WORK TO COMPLETE
Among the entries below, find the line with "repeat case_match; try", then quote it and each following line up to and including the line with "assert (Hin' : b", and nothing else.

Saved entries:
Lemma providerInputs_wf bindings assignments registry :
  Forall record_wf bindings → providerInputs bindings = Ok (assignments, registry) →
  Forall record_wf assignments ∧ Forall record_wf registry.
Proof.
  intros Hb Hp. rewrite Forall_forall in Hb. unfold providerInputs in Hp.
  apply res_bind_Ok in Hp as (declared & Hd & Hp). apply res_bind_Ok in Hp as (lanes & Hl & Hp).
  apply res_bind_Ok in Hp as (gated & Hg & Hp). injection Hp as <- <-.
  assert (Hud : units_map declared).
  { revert Hd. apply (res_fold_invariant units_map); [|by intros k e H%elem_of_nil].
    intros m b m' Hm Hin Hd. unfold declare in Hd. apply res_bind_Ok in Hd as (u & _ & Hd). apply Ok_inj in Hd as <-.
    apply units_map_set; [done|]. by apply binding_units, Hb. }
  assert (Hug : units_map gated).
  { revert Hg. apply (res_fold_invariant units_map); [|done].
    intros m b m' Hm Hin Hg. unfold gate in Hg. apply res_bind_Ok in Hg as (d & Hd' & Hg).
    apply or_throw_Ok, lookup_key_elem in Hd'. apply Ok_inj in Hg as <-. pose proof (Hm _ _ Hd') as Hu.
    repeat case_match; try done; by apply units_map_set. }
  split; apply Forall_forall.
  - intros a ([a' sel] & -> & Hin)%list_elem_of_fmap. cbn [fst]. apply assignment_wf.
    destruct (lane_assignment_Ok _ _ _ _ (lane_of bindings lanes Hl _ _ Hin)) as (_ & _ & Hprov & _ & Hne).
    destruct (lane_selection (sa_lane a') bindings) as [|b l] eqn:E; [done|].
    rewrite <-(Hprov b) by by left. apply binding_units, Hb.
    assert (Hin' : b ∈ lane_selection (sa_lane a') bindings) by (rewrite E; by left).
    by apply selection_in, lane_bindings_elem in Hin' as [? _].
  - intros e ([k e'] & -> & Hin)%elem_of_sort_by%list_elem_of_fmap. by eapply entry_wf, Hug.
Qed.

(** ** Compilation from records *)

Lemma spec_wf s : Forall record_wf (sp_sourceAssignments s) → Forall units_ok (sp_expectedForms s) →
  Forall units_ok (sp_expectedItems s) → json_wf (JObj (spec_fields s)).
Proof.
  intros. assert (Hw : json_wf (to_json (sp_windows s))) by (apply json_wfb_wf; by vm_compute).
  assert (Hz : json_wf EVENT_CLUSTER_EFFECTS_ZERO) by (apply json_wfb_wf; by vm_compute).
  unfold spec_fields, policy_fields. cbn [app]. solve_fields.
Qed.

Lemma candidate_dated kvs d :
  accepts_ref candidateSchema (JObj kvs) = true → lookup_key (js "expectedEventDate") kvs = Some (JStr d) →
  is_date d = true.
Proof.
  intros Ha Hk. eapply (object_field _ _ (js "expectedEventDate") (SString [CRegex is_date])) in Ha;
    [|unfold candidateSchema; solve_elem|exact Hk].
  cbn in Ha. by rewrite andb_true_r in Ha.
Qed.

Lemma candidate_nodup c : NoDup (fst <$> candidate_fields c).
Proof. apply (bool_decide_unpack _). by vm_compute. Qed.

(** ** Texts *)

(** The texts of a plan are JavaScript strings. *)
Record plan_texts (p : EventPlan) : Prop := {
  pt_candidate : record_wf (ep_candidate p);
  pt_providers : Forall (λ a, units_ok (ap_providerId a)) (ep_acquisitionPlans p);
  pt_forms : Forall units_ok (ep_expectedForms p);
  pt_items : Forall units_ok (ep_expectedItems p);
  pt_subjects : Forall units_ok (ep_marketSubjects p);
  pt_amendments : Forall (λ a, json_wf (JObj (amendment_fields a))) (ep_amendments p)
}.

Lemma objects_wf {A} (f : A → jobject) (l : list A) :
  Forall (λ a, json_wf (JObj (f a))) l → json_wf (JArr (map (JObj ∘ f) l)).
Proof.
  intros Hl. apply json_wf_arr. intros x (a & -> & Ha)%list_elem_of_fmap.
  by apply (proj1 (Forall_forall _ _) Hl).
Qed.

Lemma acquisition_wf a : units_ok (ap_providerId a) → default True (units_ok <$> ap_blocker a) →
  json_wf (JObj (acquisition_fields a)).
Proof. intros Hp Hb%jnull_str_wf. unfold acquisition_fields. solve_fields. Qed.

Lemma windows_wf (w : PlanWindows) : json_wf (to_json w).
Proof. apply json_wfb_wf. by vm_compute. Qed.

Lemma plan_fields_wf `{Sha256} `{Locale} p : plan_ok p → plan_texts p → json_wf (JObj (plan_fields p)).
Proof.
  intros [_ _ _ _ _ _ _ [Hid%is_hash_units_ok Hrd%is_hash_units_ok] Hb] [Hc Hp Hf Hi Hs Ha].
  assert (Hz : json_wf EVENT_CLUSTER_EFFECTS_ZERO) by (apply json_wfb_wf; by vm_compute).
  assert (Hm : json_wf MARKET_WINDOWS) by (apply json_wfb_wf; by vm_compute).
  assert (Hw := windows_wf (ep_windows p)).
  assert (Hpl : json_wf (JArr (map (JObj ∘ acquisition_fields) (ep_acquisitionPlans p)))).
  { apply objects_wf. rewrite Forall_forall in Hp. rewrite Forall_forall in Hb. apply Forall_forall.
    intros a Hin. apply acquisition_wf; auto. }
  assert (Ham := objects_wf amendment_fields _ Ha).
  unfold plan_fields, plan_content, plan_terms, policy_fields. cbn [app]. solve_fields.
Qed.

Section plans.
Context `{Sha256} `{Zod} `{Locale}.

Lemma compiled_from_records c s r p :
  record_wf c → json_wf (JObj (spec_fields s)) → Forall record_wf r →
  compileEventPlan (to_json c) (JObj (spec_fields s)) (jlist r) = Ok p →
  plan_ok p ∧ ep_candidate p = c ∧ ep_windows p = sp_windows s ∧ ep_amendments p = [] ∧
  is_date (cc_expectedEventDate c) = true ∧
  ep_acquisitionPlans p ≡ₚ map (acquisition_plan r) (sp_sourceAssignments s).
Proof.
  intros Hc Hs Hr Hp. pose proof (compileEventPlan_ok _ _ _ _ Hp) as Hok.
  apply compileEventPlan_Ok in Hp as (c' & s' & r' & plans & Hc' & Hs' & Hr' & Hpl & E).
  apply (parse_as_fields _ _ _ c) in Hc' as [-> Hacc];
    [|intros; by apply candidate_of_norm|exact Hc|exact (of_to (A := CalendarCandidate) c)].
  apply (parse_as_fields _ _ _ s) in Hs' as [-> _]; [|apply spec_of_norm|done|apply spec_of_fields].
  apply parse_list_records in Hr' as ->; [|done|done]. apply acquisitionPlans_Ok in Hpl as [-> _].
  split; [done|]. rewrite E. cbn [set_digest drafted_plan ep_candidate ep_windows ep_amendments ep_acquisitionPlans].
  split_and!; try done; [|apply sort_by_perm].
  rewrite norm_obj in Hacc. eapply candidate_dated; [exact Hacc|]. rewrite lookup_key_norm by apply candidate_nodup. done.
Qed.

Lemma compiled_texts (c : CalendarCandidate) s (r : list ProviderCapabilityEntry) p :
  record_wf c → Forall record_wf (sp_sourceAssignments s) → Forall units_ok (sp_expectedForms s) →
  Forall units_ok (sp_expectedItems s) → Forall record_wf r →
  compileEventPlan (to_json c) (JObj (spec_fields s)) (jlist r) = Ok p → plan_texts p.
Proof.
  intros Hc Ha Hf Hi Hr Hp. pose proof (spec_wf s Ha Hf Hi) as Hs.
  apply compileEventPlan_Ok in Hp as (c' & s' & r' & plans & Hc' & Hs' & Hr' & Hpl & ->).
  apply (parse_as_fields _ _ _ c) in Hc' as [-> _];
    [|intros; by apply candidate_of_norm|exact Hc|exact (of_to (A := CalendarCandidate) c)].
  apply (parse_as_fields _ _ _ s) in Hs' as [-> _]; [|apply spec_of_norm|done|apply spec_of_fields].
  apply acquisitionPlans_Ok in Hpl as [-> _].
  rewrite Forall_forall in Ha. rewrite Forall_forall in Hf. rewrite Forall_forall in Hi.
  split; cbn [set_digest drafted_plan ep_candidate ep_acquisitionPlans ep_expectedForms ep_expectedItems
    ep_marketSubjects ep_amendments].
  - done.
  - apply Forall_forall. intros a (b & -> & Hb)%elem_of_sort_by%list_elem_of_fmap.
    destruct (acquisition_plan_fields r' b) as (_ & -> & _).
    by apply (part_wf (assignment_fields b) "providerId" (JStr _) (Ha b Hb)).
  - apply Forall_forall. intros x Hx. apply Hf. by apply sortedUnique_spec.
  - apply Forall_forall. intros x Hx. apply Hi. by apply sortedUnique_spec.
  - apply Forall_cons_2; [|apply Forall_cons_2; [apply js_units|apply Forall_cons_2; [|apply Forall_nil_2]]].
    + by apply (part_wf (candidate_fields c) "ticker" (JStr _)).
    + by apply (part_wf (candidate_fields c) "sectorBenchmark" (JStr _)).
  - apply Forall_nil_2.
Qed.

(** ** Amendments of a prepared plan *)

Definition with_calendar (c : CalendarCandidate) (d : jsstring) (e : ExpectedSession) : CalendarCandidate := {|
  cc_calendarSourceId := cc_calendarSourceId c; cc_calendarRevisionId := cc_calendarRevisionId c;
  cc_issuerId := cc_issuerId c; cc_cik := cc_cik c; cc_ticker := cc_ticker c; cc_exchange := cc_exchange c;
  cc_instrumentId := cc_instrumentId c; cc_sectorBenchmark := cc_sectorBenchmark c;
  cc_fiscalPeriod := cc_fiscalPeriod c; cc_expectedEventDate := d; cc_expectedSession := e;
  cc_discoveredAtMs := cc_discoveredAtMs c |}.

Lemma amended_candidate_json c changes d e :
  lookup_key (js "expectedEventDate") changes = JStr <$> d →
  lookup_key (js "expectedSession") changes = jenum <$> e →
  amended_candidate c changes =
    to_json (with_calendar c (default (cc_expectedEventDate c) d) (default (cc_expectedSession c) e)).
Proof. unfold amended_candidate. intros -> ->. destruct d, e; reflexivity. Qed.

WRITTEN ANSWER
    repeat case_match; try done; by apply units_map_set. }
  split; apply Forall_forall.
  - intros a ([a' sel] & -> & Hin)%list_elem_of_fmap. cbn [fst]. apply assignment_wf.
    destruct (lane_assignment_Ok _ _ _ _ (lane_of bindings lanes Hl _ _ Hin)) as (_ & _ & Hprov & _ & Hne).
    destruct (lane_selection (sa_lane a') bindings) as [|b l] eqn:E; [done|].
    rewrite <-(Hprov b) by by left. apply binding_units, Hb.
    assert (Hin' : b ∈ lane_selection (sa_lane a') bindings) by (rewrite E; by left).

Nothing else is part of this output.